- _AIM OF THE TASK_
Write down exactly the lines of the records below, beginning with the first and ending with the line that includes "Definition UNICODE_BOGUS_CHAR_VALUE : Z".

[DATA RECORDS — start]

(** * FAudio: UTF-8 to UTF-16 conversion (FAudio_platform_sdl2.c)

    A shallow embedding of [FAudio_UTF8_CodePoint] and
    [FAudio_UTF8_To_UTF16], and the properties of the decoder and of
    the bounded writer that the specification states about them. *)

From Stdlib Require Import ZArith List Bool Lia.
From Equations Require Import Equations.
Import ListNotations.

Local Open Scope Z_scope.

(** ** Machine integers

    The C code computes in [uint8_t], [uint16_t], [uint32_t] and
    [size_t].  Values are kept in [Z]; a conversion to an unsigned type
    of [w] bits is the reduction modulo [2^w], written out wherever the
    source converts or where unsigned arithmetic may wrap. *)

Definition uint8_t (x : Z) : Z := x mod 2 ^ 8.
Definition uint16_t (x : Z) : Z := x mod 2 ^ 16.
Definition uint32_t (x : Z) : Z := x mod 2 ^ 32.

(** [size_t] is taken to be 64 bits wide. *)
Definition size_t (x : Z) : Z := x mod 2 ^ 64.

(** [sizeof (uint16_t)] *)
Definition sizeof_uint16_t : Z := 2.

(** ** Source memory

    [const char *src] points into memory; [memory] gives the [char]
    stored at every offset from that pointer, a cursor is such an
    offset.  A C string is the run of bytes up to the first zero; what
    lies behind it is whatever the memory holds there. *)

Definition memory := nat -> Z.

(** The memory that holds the bytes of [l] at offsets [0 ..] and zero
    bytes behind them. *)
Definition c_string (l : list Z) : memory := fun i => nth i l 0.

(** [NUL m n]: the string at offset 0 of [m] has its terminator at
    offset [n]. *)
Definition NUL (m : memory) (n : nat) : Prop :=
  uint8_t (m n) = 0 /\ forall i, (i < n)%nat -> uint8_t (m i) <> 0.

(** ** The decoder *)

Definition UNICODE_BOGUS_CHAR_VALUE : Z := 0xFFFFFFFF.
Definition UNICODE_BOGUS_CHAR_CODEPOINT : Z := 63. (* '?' *)

(** [(uint32_t) ((uint8_t) *str)] *)
Definition load (m : memory) (str : nat) : Z := uint32_t (uint8_t (m str)).

(** [(o & (128+64)) != 128]: format is not 10xxxxxx *)
Definition not_10xxxxxx (o : Z) : bool := negb (Z.land o (128 + 64) =? 128).

(** The seven values of the [switch] in the three octet case. *)
Definition surrogate_case (retval : Z) : bool :=
  (retval =? 0xD800) || (retval =? 0xDB7F) || (retval =? 0xDB80) ||
  (retval =? 0xDBFF) || (retval =? 0xDC00) || (retval =? 0xDF80) ||
  (retval =? 0xDFFF).

(** [FAudio_UTF8_CodePoint m _str] is the pair of the value returned and
    of the value of [*_str] on return.  The names follow the source:
    [_str] is the caller's cursor, [str] the local copy that the reads
    advance. *)
Definition FAudio_UTF8_CodePoint (m : memory) (_str : nat) : Z * nat :=
  let str := _str in
  let octet := load m str in
  if octet =? 0 then (0, _str)
  else if octet <? 128 then (octet, S _str)
  else if (octet >? 127) && (octet <? 192) then
    (UNICODE_BOGUS_CHAR_VALUE, S _str)
  else if octet <? 224 then
    let _str := S _str in
    let octet := uint32_t (octet - (128 + 64)) in
    let str := S str in let octet2 := load m str in
    if not_10xxxxxx octet2 then (UNICODE_BOGUS_CHAR_VALUE, _str) else
    let _str := (_str + 1)%nat in
    let retval :=
      Z.lor (uint32_t (Z.shiftl octet 6)) (uint32_t (octet2 - 128)) in
    if (retval >=? 0x80) && (retval <=? 0x7FF) then (retval, _str)
    else (UNICODE_BOGUS_CHAR_VALUE, _str)
  else if octet <? 240 then
    let _str := S _str in
    let octet := uint32_t (octet - (128 + 64 + 32)) in
    let str := S str in let octet2 := load m str in
    if not_10xxxxxx octet2 then (UNICODE_BOGUS_CHAR_VALUE, _str) else
    let str := S str in let octet3 := load m str in
    if not_10xxxxxx octet3 then (UNICODE_BOGUS_CHAR_VALUE, _str) else
    let _str := (_str + 2)%nat in
    let retval :=
      Z.lor (Z.lor (uint32_t (Z.shiftl octet 12))
                   (uint32_t (Z.shiftl (uint32_t (octet2 - 128)) 6)))
            (uint32_t (octet3 - 128)) in
    if surrogate_case retval then (UNICODE_BOGUS_CHAR_VALUE, _str)
    else if (retval >=? 0x800) && (retval <=? 0xFFFD) then (retval, _str)
    else (UNICODE_BOGUS_CHAR_VALUE, _str)
  else if octet <? 248 then
    let _str := S _str in
    let octet := uint32_t (octet - (128 + 64 + 32 + 16)) in
    let str := S str in let octet2 := load m str in
    if not_10xxxxxx octet2 then (UNICODE_BOGUS_CHAR_VALUE, _str) else
    let str := S str in let octet3 := load m str in
    if not_10xxxxxx octet3 then (UNICODE_BOGUS_CHAR_VALUE, _str) else
    let str := S str in let octet4 := load m str in
    if not_10xxxxxx octet4 then (UNICODE_BOGUS_CHAR_VALUE, _str) else
    let _str := (_str + 3)%nat in
    let retval :=
      Z.lor (Z.lor (Z.lor (uint32_t (Z.shiftl octet 18))
                          (uint32_t (Z.shiftl (uint32_t (octet2 - 128)) 12)))
                   (uint32_t (Z.shiftl (uint32_t (octet3 - 128)) 6)))
            (uint32_t (octet4 - 128)) in
    if (retval >=? 0x10000) && (retval <=? 0x10FFFF) then (retval, _str)
    else (UNICODE_BOGUS_CHAR_VALUE, _str)
  else if octet <? 252 then
    let _str := S _str in
    let str := S str in let octet := load m str in
    if not_10xxxxxx octet then (UNICODE_BOGUS_CHAR_VALUE, _str) else
    let str := S str in let octet := load m str in
    if not_10xxxxxx octet then (UNICODE_BOGUS_CHAR_VALUE, _str) else
    let str := S str in let octet := load m str in
    if not_10xxxxxx octet then (UNICODE_BOGUS_CHAR_VALUE, _str) else
    let str := S str in let octet := load m str in
    if not_10xxxxxx octet then (UNICODE_BOGUS_CHAR_VALUE, _str) else
    let _str := (_str + 4)%nat in
    (UNICODE_BOGUS_CHAR_VALUE, _str)
  else
    let _str := S _str in
    let str := S str in let octet := load m str in
    if not_10xxxxxx octet then (UNICODE_BOGUS_CHAR_VALUE, _str) else
    let str := S str in let octet := load m str in
    if not_10xxxxxx octet then (UNICODE_BOGUS_CHAR_VALUE, _str) else
    let str := S str in let octet := load m str in
    if not_10xxxxxx octet then (UNICODE_BOGUS_CHAR_VALUE, _str) else
    let str := S str in let octet := load m str in
    if not_10xxxxxx octet then (UNICODE_BOGUS_CHAR_VALUE, _str) else
    let str := S str in let octet := load m str in
    if not_10xxxxxx octet then (UNICODE_BOGUS_CHAR_VALUE, _str) else
    let _str := (_str + 6)%nat in
    (UNICODE_BOGUS_CHAR_VALUE, _str).

(** ** The bounded writer

    The state of [FAudio_UTF8_To_UTF16]: the cursor [src], the units
    stored through [dst] so far, and the remaining byte budget [len].
    The pointer [dst] only moves by the [dst++] of a store, so that it
    is the base of the destination plus the number of units stored: the
    store [*(dst++) = v] appends [v], and the unit at index [i] of the
    list is the one stored to the i-th unit of the destination.
    [calls] is a ghost field, absent from the C code: the cursors at
    which the decoder has been called, oldest first. *)

Record state : Type := State {
  src : nat;
  dst : list Z;
  len : Z;
  calls : list nat
}.

(** [*(dst++) = v;] with the conversion of [v] to [uint16_t] *)
Definition store (v : Z) (s : state) : state :=
  State (src s) (dst s ++ [uint16_t v]) (len s) (calls s).

(** [len -= sizeof (uint16_t);] *)
Definition shrink (s : state) : state :=
  State (src s) (dst s) (size_t (len s - sizeof_uint16_t)) (calls s).

(** [cp = FAudio_UTF8_CodePoint(&src)] *)
Definition decode (m : memory) (s : state) : Z * state :=
  let (cp, src') := FAudio_UTF8_CodePoint m (src s) in
  (cp, State src' (dst s) (len s) (calls s ++ [src s])).

(** How one turn of the [while] loop ends: at a [break], or at the end
    of the body. *)
Inductive flow : Type :=
| Break (s : state)
| Continue (s : state).

(** The body of the [while] loop. *)
Definition loop_body (m : memory) (s : state) : flow :=
  let (cp, s) := decode m s in
  if cp =? 0 then Break s
  else
    let cp :=
      if cp =? UNICODE_BOGUS_CHAR_VALUE then UNICODE_BOGUS_CHAR_CODEPOINT
      else cp in
    if cp >? 0xFFFF then
      if len s <? sizeof_uint16_t * 2 then Break s
      else
        let cp := uint32_t (cp - 0x10000) in
        let s := store (uint32_t (0xD800 + Z.land (Z.shiftr cp 10) 0x3FF)) s in
        let s := shrink s in
        let cp := uint32_t (0xDC00 + Z.land cp 0x3FF) in
        Continue (shrink (store cp s))
    else Continue (shrink (store cp s)).

(** The state a turn of the loop ends in. *)
Definition after (f : flow) : state :=
  match f with Break s => s | Continue s => s end.

(** A value together with the equation that says what it is the value
    of: keeps the outcome of the body at hand for the termination
    argument. *)
Definition inspect {A : Type} (x : A) : {y : A | x = y} := exist _ x eq_refl.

[DATA RECORDS — finish]

- _RESPONSE_
(** * FAudio: UTF-8 to UTF-16 conversion (FAudio_platform_sdl2.c)

    A shallow embedding of [FAudio_UTF8_CodePoint] and
    [FAudio_UTF8_To_UTF16], and the properties of the decoder and of
    the bounded writer that the specification states about them. *)

From Stdlib Require Import ZArith List Bool Lia.
From Equations Require Import Equations.
Import ListNotations.

Local Open Scope Z_scope.

(** ** Machine integers

    The C code computes in [uint8_t], [uint16_t], [uint32_t] and
    [size_t].  Values are kept in [Z]; a conversion to an unsigned type
    of [w] bits is the reduction modulo [2^w], written out wherever the
    source converts or where unsigned arithmetic may wrap. *)

Definition uint8_t (x : Z) : Z := x mod 2 ^ 8.
Definition uint16_t (x : Z) : Z := x mod 2 ^ 16.
Definition uint32_t (x : Z) : Z := x mod 2 ^ 32.

(** [size_t] is taken to be 64 bits wide. *)
Definition size_t (x : Z) : Z := x mod 2 ^ 64.

(** [sizeof (uint16_t)] *)
Definition sizeof_uint16_t : Z := 2.

(** ** Source memory

    [const char *src] points into memory; [memory] gives the [char]
    stored at every offset from that pointer, a cursor is such an
    offset.  A C string is the run of bytes up to the first zero; what
    lies behind it is whatever the memory holds there. *)

Definition memory := nat -> Z.

(** The memory that holds the bytes of [l] at offsets [0 ..] and zero
    bytes behind them. *)
Definition c_string (l : list Z) : memory := fun i => nth i l 0.

(** [NUL m n]: the string at offset 0 of [m] has its terminator at
    offset [n]. *)
Definition NUL (m : memory) (n : nat) : Prop :=
  uint8_t (m n) = 0 /\ forall i, (i < n)%nat -> uint8_t (m i) <> 0.

(** ** The decoder *)

Definition UNICODE_BOGUS_CHAR_VALUE : Z := 0xFFFFFFFF.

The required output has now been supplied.